◆ TASK ◆
In the entries that follow, the line with "- intros [Hw" opens the range and the line with "intros Hc. remember" closes it; repeat that range exactly, both lines included.

::: STORED DATA

Lemma gstep_panics cfg g e :
  cfg_ok cfg -> ginv cfg g -> gstep cfg g e = Panics <-> e = EvictRoute /\ exists v, evicting g = Some v /\ races g v = true.
Proof.
  intros Hc Hg. split; [|intros [-> Hx]; cbn [gstep]; rewrite quietly_Panics; by apply (evict_route_panics cfg)].
  destruct e as [now|now| |now keys| |]; cbn [gstep]; rewrite ?quietly_Panics.
  - intros Hw. destruct (decide (left_of (pc g) = 0%nat)) as [H0|H0].
    + exfalso. revert Hw. unfold work. by destruct (pc g).
    + destruct (work_moved cfg now g Hc Hg) as (g' & He & _); [by destruct (pc g)|congruence].
  - unfold pop_timer. destruct (expired g); [|done]. by destruct (pop_expired _ _ _).
  - intros Hf. unfold flush_next in *. destruct (expired g) as [|it rest] eqn:Ee; [done|]. destruct (holds (pc g) (it_batch it)) eqn:Eh; [done|].
    destruct (flush_keeps cfg g it rest Hg Ee Eh) as (g' & out & He & _). unfold flush_next in He. rewrite Ee, Eh in He. congruence.
  - unfold snapshot. repeat case_match; done.
  - unfold read_age. repeat case_match; done.
  - intros Hp. split; [done|]. by apply (evict_route_panics cfg).
Qed.

Lemma gstep_keeps cfg g e g' out :
  cfg_ok cfg -> ginv cfg g -> gstep cfg g e = Next (g', out) ->
  ginv cfg g' /\ exists lost, mbind carried out ++ gowes cfg g' ++ lost ≡ₚ gowes cfg g /\ (e <> EvictRoute -> lost = []).
Proof.
  intros Hc Hg. destruct e as [now|now| |now keys| |]; cbn [gstep]; rewrite ?quietly_Next.
  - intros [Hw ->]. destruct (decide (left_of (pc g) = 0%nat)) as [H0|H0]; [exfalso; revert Hw; unfold work; by destruct (pc g)|].
    destruct (work_moved cfg now g Hc Hg) as (g1 & He & Hg' & Ho & _); [by destruct (pc g)|]. rewrite Hw in He. injection He as <-.
    split; [done|]. exists []. by rewrite app_nil_r.
  - intros [Hp ->]. destruct (expired g) eqn:Ee; [|unfold pop_timer in Hp; by rewrite Ee in Hp].
    destruct (pop_keeps cfg now g Hg Ee) as (g1 & He & Hg' & Ho & _). rewrite Hp in He. injection He as <-. split; [done|]. exists []. by rewrite app_nil_r, Ho.
  - intros Hf. pose proof Hf as Hf'. unfold flush_next in Hf'. destruct (expired g) as [|it rest] eqn:Ee; [done|]. destruct (holds (pc g) (it_batch it)) eqn:Eh; [done|].
    destruct (flush_keeps cfg g it rest Hg Ee Eh) as (g1 & out1 & He & Hg' & Ho & _). rewrite Hf in He. injection He as <- <-. split; [done|]. exists []. by rewrite app_nil_r.
  - intros [Hs ->]. destruct (snapshot_keeps cfg _ _ _ _ Hg Hs) as [? Ho]. split; [done|]. exists []. by rewrite app_nil_r, Ho.
  - intros [Hs ->]. destruct (read_age_keeps cfg _ _ Hg Hs) as [? Ho]. split; [done|]. exists []. by rewrite app_nil_r, Ho.
  - intros [Hs ->]. destruct (evict_route_keeps cfg _ _ Hg Hs) as [? [lost Ho]]. split; [done|]. by exists lost.
Qed.
(** The first worker can empty the channel. *)
Lemma drain_queue cfg a :
  cfg_ok cfg -> agg_ok cfg a -> (0 < sendCap a)%nat -> (0 < length (nodes a))%nat ->
  exists a', leads cfg a a' /\ inputChan a' = [] /\ sendCap a' = sendCap a /\ length (nodes a') = length (nodes a) /\ failed a' = failed a.
Proof.
  intros Hc. remember (inputChan a) as ch eqn:Hch. revert a Hch. induction ch as [|msg ch IH]; intros a Hch Ha Hs Hn.
  { exists a. split_and!; [apply leads_refl|done..]. }
  destruct (lookup_lt_is_Some_2 (nodes a) 0 Hn) as [n0 H0].
  destruct (calm cfg a 0 n0 Hc Ha Hs H0) as (a1 & g & Hl1 & Hset & Hpc & _ & _). pose proof Hset as (Hc1 & Hn1 & Hs1 & Hf1). pose proof (leads_ok _ _ _ Hc Ha Hl1) as Ha1.
  pose proof (settled_lookup _ _ _ _ Hn Hset) as H01. pose proof Ha1 as [_ Hm1 Hns1]. rewrite Hc1, <- Hch in Hm1. apply Forall_cons in Hm1 as [Hm _].
  pose proof (Forall_lookup_1 _ _ _ _ Hns1 H01) as [Hg _]. destruct (take_msg_spec cfg g msg Hc Hm Hg Hpc) as (g' & out & Hh & _ & _).
  set (a2 := mkAggregator ch (<[0%nat := mkNode g' out [] []]> (nodes a1)) (sendCap a1) (sent a1) (failed a1)).
  assert (Hstep : pool_step cfg a1 (Handle 0) = Next a2) by (cbn [pool_step]; by rewrite Hc1, <- Hch, H01, Hpc, Hh).
  assert (Hl2 : leads cfg a a2) by (eapply leads_trans; [exact Hl1|]; by eapply leads_step; [|exact Hstep|apply leads_refl]).
  destruct (IH a2) as (a' & Hl & Hq & Hsc & Hln & Hfl); [done|exact (leads_ok _ _ _ Hc Ha Hl2)|cbn; lia| |].
  { cbn. by rewrite length_insert, Hn1, length_insert. }
  exists a'. split_and!; [by eapply leads_trans|done|cbn in Hsc; congruence| |cbn in Hfl; congruence].
  rewrite Hln. cbn. by rewrite length_insert, Hn1, length_insert.
Qed.

Lemma deadline_bound w : exists T, deadlines_le T w.
Proof.
  unfold deadlines_le. induction (map val (heap w)) as [|it l [T IH]]; [exists 0; set_solver|]. exists (Z.max T (it_deadline it)).
  intros it' [->|Hin]%elem_of_cons; [lia|]. specialize (IH it' Hin). lia.
Qed.

Definition quiet (cfg : Config) (n : node) : Prop := node_owes cfg n = [].

(** A worker can send everything it has. *)
Lemma quieten cfg a i n :
  cfg_ok cfg -> agg_ok cfg a -> (0 < sendCap a)%nat -> nodes a !! i = Some n ->
  exists a' n', leads cfg a a' /\ settled a a' i n' /\ quiet cfg n'.
Proof.
  intros Hc Ha Hs Hn. pose proof (lookup_lt_Some _ _ _ Hn) as Hlt. destruct (calm cfg a i n Hc Ha Hs Hn) as (a1 & g1 & Hl1 & Hs1 & Hpc1 & He1 & _).
  pose proof (leads_ok _ _ _ Hc Ha Hl1) as Ha1. pose proof (settled_lookup _ _ _ _ Hlt Hs1) as Hn1.
  pose proof (Forall_lookup_1 _ _ _ _ (ag_nodes _ _ Ha1) Hn1) as [Hg1 _]. cbn [core] in Hg1. destruct (deadline_bound (base g1)) as [T HT].
  destruct (pop_keeps cfg T g1 Hg1 He1) as (g2 & Hp & _ & _ & Hpc2 & Hh2).
  set (a2 := set_node a1 i (mkNode g2 [] ([] ++ []) [])).
  assert (Hstep : pool_step cfg a1 (Step i (PopExpired T)) = Next a2) by (cbn [pool_step busy gstep]; by rewrite Hn1, Hp).
  assert (Hl2 : leads cfg a a2) by (eapply leads_trans; [exact Hl1|]; by eapply leads_step; [|exact Hstep|apply leads_refl]).
  assert (Hs2 : settled a a2 i (mkNode g2 [] [] [])) by (by eapply settled_trans; [exact Hs1|]).
  destruct (calm cfg a2 i (mkNode g2 [] [] []) Hc (leads_ok _ _ _ Hc Ha Hl2)) as (a3 & g3 & Hl3 & Hs3 & Hpc3 & He3 & Hh3);
    [destruct Hs2 as (_ & _ & -> & _); done|by eapply settled_lookup|].
  pose proof (leads_trans _ _ _ _ Hl2 Hl3) as Hl. pose proof (settled_trans _ _ _ _ _ _ Hs2 Hs3) as Hset.
  exists a3, (mkNode g3 [] [] []). split_and!; [done..|]. unfold quiet, node_owes. cbn [outMsg outTick inFlight core app mbind list_bind].
  pose proof (Forall_lookup_1 _ _ _ _ (ag_nodes _ _ (leads_ok _ _ _ Hc Ha Hl)) (settled_lookup _ _ _ _ Hlt Hset)) as [Hg3 _].
  apply idle_owes; [done|done|]. unfold items. rewrite He3, app_nil_r, Hh3 by (cbn [core]; congruence). cbn [core].
  apply elem_of_nil_inv. intros it [Hin Hlt']%Hh2. apply HT in Hin. lia.
Qed.

Lemma drain_ticks cfg a k :
  cfg_ok cfg -> agg_ok cfg a -> (0 < sendCap a)%nat -> (k <= length (nodes a))%nat ->
  exists a', leads cfg a a' /\ inputChan a' = inputChan a /\ sendCap a' = sendCap a /\ length (nodes a') = length (nodes a) /\
    failed a' = failed a /\ Forall (quiet cfg) (take k (nodes a')).
Proof.
  intros Hc Ha Hs. induction k as [|k IH]; intros Hk; [exists a; split_and!; [apply leads_refl|done..]|].
  destruct IH as (a1 & Hl1 & Hc1 & Hs1 & Hn1 & Hf1 & Hq1); [lia|]. pose proof (leads_ok _ _ _ Hc Ha Hl1) as Ha1.
  destruct (lookup_lt_is_Some_2 (nodes a1) k ltac:(lia)) as [n Hn].
  destruct (quieten cfg a1 k n Hc Ha1 ltac:(lia) Hn) as (a2 & n' & Hl2 & (Hc2 & Hn2 & Hs2 & Hf2) & Hq).
  exists a2. split_and!; [by eapply leads_trans|congruence|congruence|rewrite Hn2, length_insert; congruence|congruence|].
  rewrite Hn2, (take_S_r _ k n') by (apply list_lookup_insert_eq; lia). rewrite take_insert_ge by lia.
  apply Forall_app. split; [done|]. by constructor.
Qed.

Lemma drains cfg a :
  cfg_ok cfg -> agg_ok cfg a -> (0 < sendCap a)%nat -> (0 < length (nodes a))%nat ->
  exists a', leads cfg a a' /\ owes cfg a' = [] /\ failed a' = failed a /\ inputChan a' = [].
Proof.
  intros Hc Ha Hs Hn. destruct (drain_queue cfg a Hc Ha Hs Hn) as (a1 & Hl1 & Hq & Hs1 & Hn1 & Hf1).
  destruct (drain_ticks cfg a1 (length (nodes a1)) Hc (leads_ok _ _ _ Hc Ha Hl1)) as (a2 & Hl2 & Hq2 & Hs2 & Hn2 & Hf2 & Hqu); [lia|done|].
  exists a2. split; [by eapply leads_trans|]. split; [|split; congruence]. unfold owes. rewrite Hq2, Hq. cbn [mbind list_bind app].
  rewrite <- Hn2, firstn_all in Hqu. clear -Hqu. induction Hqu as [|n ns Hn Hns IH]; [done|]. cbn [mbind list_bind]. by rewrite Hn.
Qed.

(** ** Properties *)

(** C6. The whole aggregator, in every interleaving of the critical sections of its message, flush and eviction
    goroutines and of its senders: a step panics exactly when an eviction removes a route of which the flush
    goroutine has popped a batch and not flushed it yet; no worker has more packets in flight than
    [AggWorkerCount]; every accepted message is exactly one of: sent, lost with a packet that failed to be
    sent, still in the aggregator, or discarded by an eviction; without evictions nothing is discarded. *)
Theorem aggregator_accounts cfg num count evs a :
  cfg_ok cfg -> Forall pevent_ok evs -> pool_run cfg (NewAggregator num count) evs = Next a ->
  (forall e, pevent_ok e -> pool_step cfg a e = Panics <-> pool_races a e = true) /\
  Forall (fun n => (length (inFlight n) <= or_eight count)%nat) (nodes a) /\
  exists lost, mbind carried (sent a ++ failed a) ++ owes cfg a ++ lost ≡ₚ added cfg evs /\ (existsb is_eviction evs = false -> lost = []).
Proof.
  intros Hc He Hr. destruct (run_accounted _ _ _ _ Hc (agg_ok_new cfg num count) He Hr) as (Ha & Hs & _ & lost & Hp & Hl). split_and!.
  - intros e Hok. by apply (step_accounted cfg a e a).
  - cbn in Hs. rewrite <- Hs. eapply Forall_impl; [apply Ha|]. by intros n [_ ?].
  - exists lost. split; [|intros Hx; apply Hl; by rewrite Hx]. unfold total at 1 in Hp. rewrite <- app_assoc in Hp. by rewrite Hp, total_new.
Qed.
(* ===== verification/Graph.v ===== *)
(** * The network graph (control-plane/routing/graph/update-graph.go)

    The graph the routers work on: nodes by public address, edges by the string ["src->dst"].  Each
    report of a node ([AddNode]) turns its probe results into edges whose weight is [EdgeRisk]. *)

From Stdlib Require Import ZArith Lia SpecFloat.
From stdpp Require Import base list gmap strings pretty.
From S2P Require Import Prelude F64.

(** What the code uses of package [math]. *)
Class GoMath := {
  Pow : float64 -> float64 -> float64;
  Exp : float64 -> float64;
  Pow_ok x y : weight_ok x -> weight_ok y -> weight_ok (Pow x y);
  Exp_ok x : is_nan x = false -> weight_ok (Exp x)
}.

Module Graph.

Record Edge := mkEdge {
  SourceIp : string;
  DestinationIp : string;
  EdgeWeight : float64;
  Load : float64;
  Latency : float64;
  Loss : float64
}.

#[global] Instance Edge_eq_dec : EqDecision Edge.
Proof. solve_decision. Defined.

(** [agg.LinkCongestion] with the fields of its probe target that the graph reads. *)
Record LinkCongestion := mkLink {
  TargetType : string;
  TargetIP : string;      (* Target.IP *)
  TargetPort : Z;         (* Target.Port *)
  PacketLoss : float64;
  AverageLatency : float64
}.

(** [rece.CPUInfo]. *)
Record CPUInfo := mkCPU {
  PhysicalCore : Z;
  LogicalCore : Z;
  Usage : float64;
  Load1Min : float64;
  LoadDelta : float64
}.

(** [agg.NodeTelemetry]; [LinksCongestion] in the order in which the loop visits the map. *)
Record NodeTelemetry := mkNode {
  PublicIP : string;
  Provider : string;
  Continent : string;
  Country : string;
  City : string;
  CpuPressure : float64;
  Cpu : CPUInfo;
  LinksCongestion : list LinkCongestion
}.

Record GraphManager := mkGraph {
  edges : gmap string Edge;
  nodes : gmap string NodeTelemetry
}.

Definition NewGraphManager : GraphManager := mkGraph ∅ ∅.

Definition GetNodes (g : GraphManager) : gmap string NodeTelemetry := nodes g.

Definition GetNode (g : GraphManager) (id : string) : option NodeTelemetry := nodes g !! id.

(** The order of the slice is the iteration order of the map. *)
Definition GetEdges `{RangeMap} (g : GraphManager) : list Edge := snd <$> range_map (edges g).

Definition GetEdge (g : GraphManager) (edgeID : string) : option Edge := edges g !! edgeID.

::::::

◆ ANSWER BOX ◆
  - intros [Hw ->]. destruct (decide (left_of (pc g) = 0%nat)) as [H0|H0]; [exfalso; revert Hw; unfold work; by destruct (pc g)|].
    destruct (work_moved cfg now g Hc Hg) as (g1 & He & Hg' & Ho & _); [by destruct (pc g)|]. rewrite Hw in He. injection He as <-.
    split; [done|]. exists []. by rewrite app_nil_r.
  - intros [Hp ->]. destruct (expired g) eqn:Ee; [|unfold pop_timer in Hp; by rewrite Ee in Hp].
    destruct (pop_keeps cfg now g Hg Ee) as (g1 & He & Hg' & Ho & _). rewrite Hp in He. injection He as <-. split; [done|]. exists []. by rewrite app_nil_r, Ho.
  - intros Hf. pose proof Hf as Hf'. unfold flush_next in Hf'. destruct (expired g) as [|it rest] eqn:Ee; [done|]. destruct (holds (pc g) (it_batch it)) eqn:Eh; [done|].
    destruct (flush_keeps cfg g it rest Hg Ee Eh) as (g1 & out1 & He & Hg' & Ho & _). rewrite Hf in He. injection He as <- <-. split; [done|]. exists []. by rewrite app_nil_r.
  - intros [Hs ->]. destruct (snapshot_keeps cfg _ _ _ _ Hg Hs) as [? Ho]. split; [done|]. exists []. by rewrite app_nil_r, Ho.
  - intros [Hs ->]. destruct (read_age_keeps cfg _ _ Hg Hs) as [? Ho]. split; [done|]. exists []. by rewrite app_nil_r, Ho.
  - intros [Hs ->]. destruct (evict_route_keeps cfg _ _ Hg Hs) as [? [lost Ho]]. split; [done|]. by exists lost.
Qed.
(** The first worker can empty the channel. *)
Lemma drain_queue cfg a :
  cfg_ok cfg -> agg_ok cfg a -> (0 < sendCap a)%nat -> (0 < length (nodes a))%nat ->
  exists a', leads cfg a a' /\ inputChan a' = [] /\ sendCap a' = sendCap a /\ length (nodes a') = length (nodes a) /\ failed a' = failed a.
Proof.
  intros Hc. remember (inputChan a) as ch eqn:Hch. revert a Hch. induction ch as [|msg ch IH]; intros a Hch Ha Hs Hn.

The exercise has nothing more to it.